Ukraina ma znaczący problem na froncie. Eksperci boją się, że kluczowe linie obrony zostaną niebawem przełamane, a oddziały pogrążą się w szybkim odwrocie. A wszystko dzięki jednostkom, które rząd w Kijowie od bardzo dawna wyśmiewał. — Na początku Ukraińcy, ale i Zachód zaczęli przedstawiać Rosjan jako całkowicie niekompetentnych. Że to orki, mobiki (...). W tym momencie, kiedy Rosjanie uzyskali przewagę, pojawia się trudne pytanie: jak to możliwe, że ten głupkowaty przeciwnik nagle zaczyna z nami wygrywać? — mówi Onetowi płk. rez. Piotr Lewandowski, wskazując na kilka kosztownych błędów, które popełnili obrońcy.

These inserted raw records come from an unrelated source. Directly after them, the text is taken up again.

(* ===== verification/Prelude.v ===== *)
(** * TollGate: a verification development for tollgate-rs

    TollGate sells network access and other metered resources for Cashu tokens,
    peer to peer. This library models the Rust workspace under [src/crates] and
    proves what makes it correct. It is a shallow embedding: each Rust function is
    a Rocq function, a mutable structure is a record passed and returned, an effect
    is a value in a list of actions, a failure is an [option] or a [result].

    ** The program and its model

    - [tollgate-protocol] is the wire format. [Wire.v] has the message types of
      [message.rs], one Module per struct; [Frames.v] the length-prefixed framing of
      [codec.rs]; [Product.v] the canonical product and option fingerprints of
      [product.rs]. The CBOR bytes are made by code that the [minicbor] crate
      derives, so the codec is a class, [Wire.Minicbor], with the laws the program
      relies on, [Wire.MinicborLaws]; [ToyCodec.v] is an instance that satisfies
      them, used to evaluate examples. SHA-256 is the class [Product.Sha256],
      without laws: the fingerprint theorems exhibit a collision instead.
    - [tollgate-core] is the pure engine. [Pricing.v] models [pricing.rs],
      [metering.rs], [time.rs] and [access.rs], with [F64.v] for the few uses of
      doubles and [F64Exact.v] for where their results are exact; [Session.v] the state machine of [session.rs] with its events and
      actions ([SessionFacts.v], [SessionProps.v], [SessionTypes.v] and
      [SessionIso.v] hold its theory); [Delivery.v] the grant and settlement engine
      of [delivery.rs]. [Session.handle] is one function with an arm per event; each
      arm is a definition [on_*], and a peer's own state changes through [with_peer].
    - [tollgate-charger-host] drives real deliveries with that engine.
      [Charger.v] models the device driver of [driver.rs] and the simulated device
      of [sim.rs]; [External.v] the provider driver of [external.rs], against the
      class [ProviderPort] of the four calls a provider must answer.
    - [tollgate-net] is the node. [Wallet.v] models the token verification of
      [wallet.rs]; [Consume.v] the buying side, [client.rs]; [NetDriver.v] the
      shared driver of [driver.rs] and the exchange handler of [server.rs];
      [Tasks.v] the tasks that call the driver, the consumer's exchange over HTTP
      and the routes of the server; [Config.v] the offer built by [config.rs];
      [Status.v] the status view of [driver.rs] and [status.rs]; [IpAdapter.v] the
      nftables adapter of [adapter.rs], with [Json.v] for the JSON the tools print.
      [Bootstrap.v] puts the two ends of a purchase together and [NodeSpec.v] is
      the abstract node that [NetDriver.v] refines. [Races.v] takes the operations of
      the driver apart, one step per section under a lock, and lets them interleave.
      [Market.v] sets the buyer's account beside the seller's and runs the consumer's
      loop against the driver.
    - What an operator sees of the node: [Control.v] models the control socket of
      [control_server.rs] with its client [control.rs] and the JSON handlers of
      [web_ui.rs], over the trees that [serde] derives, [Serde.v]; [StatusText.v]
      the tables of [status.rs] and the program [tolltop]; [WebUi.v] the script of
      the admin page, from the JSON it fetches to the HTML it assigns; [Ssl.v] the
      wrapper of [certbot], [ssl.rs], over a tree of files.
    - Starting: [Startup.v] models what [config.rs] does with files, the
      configuration's and the key's, the seeds and the mints of the wallets and what
      [serve] in [main.rs] starts the tasks with; [Commands.v] the choice of a
      command and the commands of the older protocol from end to end. [Spilman.v]
      models [spilman/]: funding proofs, the calls to a mint, the service over the
      class [SpilmanClientBridge] of the [cdk-spilman] crate, and its payment loop.
    - [tollgate-net/src/v1_compat] serves and speaks the older V1 protocol.
      [V1Nostr.v] has the events and their tags; [V1Merchant.v] the configuration,
      the allotments and the mint health tracker; [V1Client.v] the buyer's option
      selection and its run against a gateway; [V1Gateways.v] the usage trackers
      and the session manager; [V1Recovery.v] the recovery of tokens;
      [V1Crowsnest.v] the discovery of gateways; [LnQuotes.v] the Lightning quotes;
      [V1Server.v] the HTTP handlers over the V2 session; [V1Http.v] the requests,
      the text of the answers and the headers between the two; [V1Wallet.v] the
      wallet over the class [Cdk] of the [cdk] crate's calls.
    - [tollgate-net/src/openwrt] configures a router. [Text.v] has the standard
      library's functions on text; [Shell.v] specifies how a
      POSIX shell splits a line into words; [Uci.v] the UCI operations and their
      rendering; [Ubus.v] the JSON-RPC client; [NetMonitor.v] the netlink monitor;
      [WifiScan.v] and [WifiConnect.v] the scanner and the connector, against the
      classes [CommandExecutor], which the system's processes implement, and
      [ClockLaws].

    An exchange runs through most of it: [http_exchange] splits the body with
    [decode_frames], establishes the peer from its announcement, hands each other
    message to [Session.handle], executes the actions it returns (firewall calls,
    the outbox, the set of metered peers), calls [BootstrapWallet.verify] for a
    token and feeds the verdict back as an event, and answers with what is queued.
    [Consume.v] is the other end of the same conversation. The V1 server reaches
    the same session: it feeds a V1 payment to [Session.handle] as a received token.

    ** What is proved

    - Framing and ids: what is framed is read back; the decoder terminates on every
      buffer, and its errors point at the first byte that is not a whole frame; an id
      binds everything it covers, and does not depend on declaration order.
    - Prices: the cost is the ideal cost, saturated, within bounds that are exact;
      billing in pieces falls short by less than one unit a piece; dynamic
      adjustment stays within the configured bounds whatever the doubles do.
    - The session: every state and every action keeps to the machine types; access
      follows payment in every reachable state; the balances add up over every run;
      usage is billed exactly; peers do not affect each other; a metered sample is
      described on every branch; a top-up after a cut charges nothing for the gap;
      the snapshot shows the state.
    - Deliveries: a settlement and its refund are the deposit; an engine settles at
      most once unless progress revives it; a lapsed lease is settled; a delivery not
      yet settled is recovered from its journal as if nothing had happened; the two
      drivers pay out at most once whatever the host, the device or the provider does.
    - The node: a payment that a client sends buys access at a node, end to end, with
      nothing in the client's queue that would be read for its verdict; no proof is
      credited twice by calls that do not overlap, and by none after a restart if the
      record of spent proofs was written and is read; the driver refines the abstract
      node; a queue never holds two metering reports and loses nothing else; the reaper
      takes the idle peers that have not paid and no other; an exchange answers with
      what was queued; the status view merges both sides of a peering; the rates
      advertised, the session's and the buyer's are the configured ones, digit by digit,
      and none of them is divided by the scale; a consumer that tops up by at least what
      a poll costs never runs dry; the sets of the firewall hold nobody who was not
      admitted, and exactly the peers admitted when the tool serves the calls; whatever
      runs besides, an upstream's entry is what its own loop makes of it. In whatever
      order the steps of its operations interleave, the accounts hold, what they hold
      was accepted by this node's wallet and mint, and an address is let in for its
      peer's payment only; access follows payment once the events of one peer are
      handled one after another. Within a metering session the
      buyer's account and the seller's agree to one scaled unit per event.
    - The operator's view: a client of the control socket reads the status that the
      node shows; a byte count is rounded to the hundredth it shows; no name of a
      peer or a mint brings markup into the admin page; removing a certificate
      touches no other domain's.
    - Starting: the identity that a node makes is the one it keeps; the first
      configuration file there is counts. No funding proofs are asked of a mint
      before its quote is paid; a channel is opened on the terms read, and the
      payments end.
    - V1: what is advertised is read back with the price charged; a client buys
      whole steps of options in its unit on one of its mints, and its run ends; an answer's text is read back; the tracker's
      renewals, the manager's tasks, the quotes' single mint, the calendar of the
      recovery file, the admission by a V1 payment, the sum of allotments.
    - OpenWrt: a rendered operation is one shell command with exactly the intended
      words; one shell runs per operation until one fails; the ubus requests are the
      operations in order; a scan's networks are its cells, field by field; a connection
      reported was verified; the throttle spaces events, reconnections included; the
      guessed gateway is on the link it is guessed for; a scan ends in time, even
      when the tool hangs.
    - Departures: theorems on concrete or general traces where the code does not do
      what its comments say, such as a session that rides free, a top-up that
      restarts metering, a revocation that failed and is not repeated, a lost record of
      spent proofs, a verdict read for another, a steady honest buyer that is cut off for drift, a double credit by overlapping calls, a second settlement
      after the end, a cut character that panics the V1 wallet, a wallet on a seed
      of zeros, a buyer that refuses every price, a channel that is never closed.

    ** Conventions

    Machine integers are [Z] with the width's arithmetic written out; no profile of
    the workspace enables overflow checks, so plain arithmetic wraps. [Decimal.v]
    has the integers as decimal text, printing and parsing. Strings are
    byte strings; [BTreeMap]s are [gmap]s, iterated in key order by [btree_iter].
    Clocks, counters and answers of the outside world are arguments. Handlers are
    atomic steps, except where the code awaits in the middle and the interleaving
    matters: the wallet's [verify] and the Lightning quote's monitor are step
    relations between their awaits, and [Races.v] has the driver's operations as
    threads, with what holds in every order, what in an orderly one, and three orders
    in which a paid peer is shut out, an unpaid one let in or a payment lost. [run] folds a handler over a list of inputs; a
    theorem over "any run" quantifies over that list.

    Fuel: the frame loop [decode_loop] gets the length of the buffer, enough by
    [decode_frames_exact]; the loops over text get the text's length; the calendar's
    year loop one step per 365 days and one more; the quote monitor [LN_FUEL], one
    more than its polls, enough for any polls that take a second ([run_buys_own_offers],
    [lightning_wait_terminates]); the connector's wait [WAIT_FUEL], a poll a second over its
    timeout, enough by [wait_total]; the payment loop of a channel [PAYMENT_FUEL], its
    cap and one more, enough by [payments_end]; the page's printer of doubles tries up
    to 17 digits, which are enough for any double, and else takes the value. Bounds of the code itself
    are kept as numbers: 120 polls of a funding quote, 3 probes of a gateway, 5
    divisions of a byte count.

    The Modules named [*Demo] hold the concrete inputs of the witnesses, lemmas
    named [<theorem>_witness] that apply a theorem where its hypotheses hold.

    ** What is not modelled

    The parsing of the command line, logging, the transports themselves (HTTP, TLS,
    sockets, netlink, processes), the style sheet and the static markup of the admin
    page, the cells and the colours that [ratatui] draws, YAML, and the code of
    third-party crates, which are classes or arguments with the behaviour relied on
    as named laws. A test token for the consumer is built by the [cashu] crate.
    Names of fields that [serde] derives are written out where the JSON is modelled.

    ** This file

    The shared vocabulary: machine integers, byte strings and the lines of a text, the
    standard library's options and results, ordered maps, runs of handlers, and their lemmas and
    automation. *)

From Stdlib Require Export ZArith Lia.
From Stdlib Require Import Strings.Byte.
From stdpp Require Export base decidable list gmap strings countable sorting fin_maps.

— Wielkie straty. Ludzie są zmęczeni i wyczerpani. Wszyscy pamiętamy te obrazki z Ukrainy, gdy samochody wiozące poległych żołnierzy, mijały szpalery klęczących ludzi. Tego już nie ma. To nie tak, że ci ludzie nie są gotowi przed poległymi klękać, tylko po prostu jest ich już aż tylu. To spowszedniało. Nie tylko Zachód się przyzwyczaił do wojny, ale zachodnia Ukraina też — ocenia ppłk rez. Piotr Lewandowski z Centrum Szkolenia Wojsk Obrony Terytorialnej.
— Wsparcie żołnierzy na froncie jest oczywiście cały czas. Ale ono się zrobiło bardziej takie propagandowo-werbalne. A tam po prostu potrzeba ludzi do walki — dopowiada.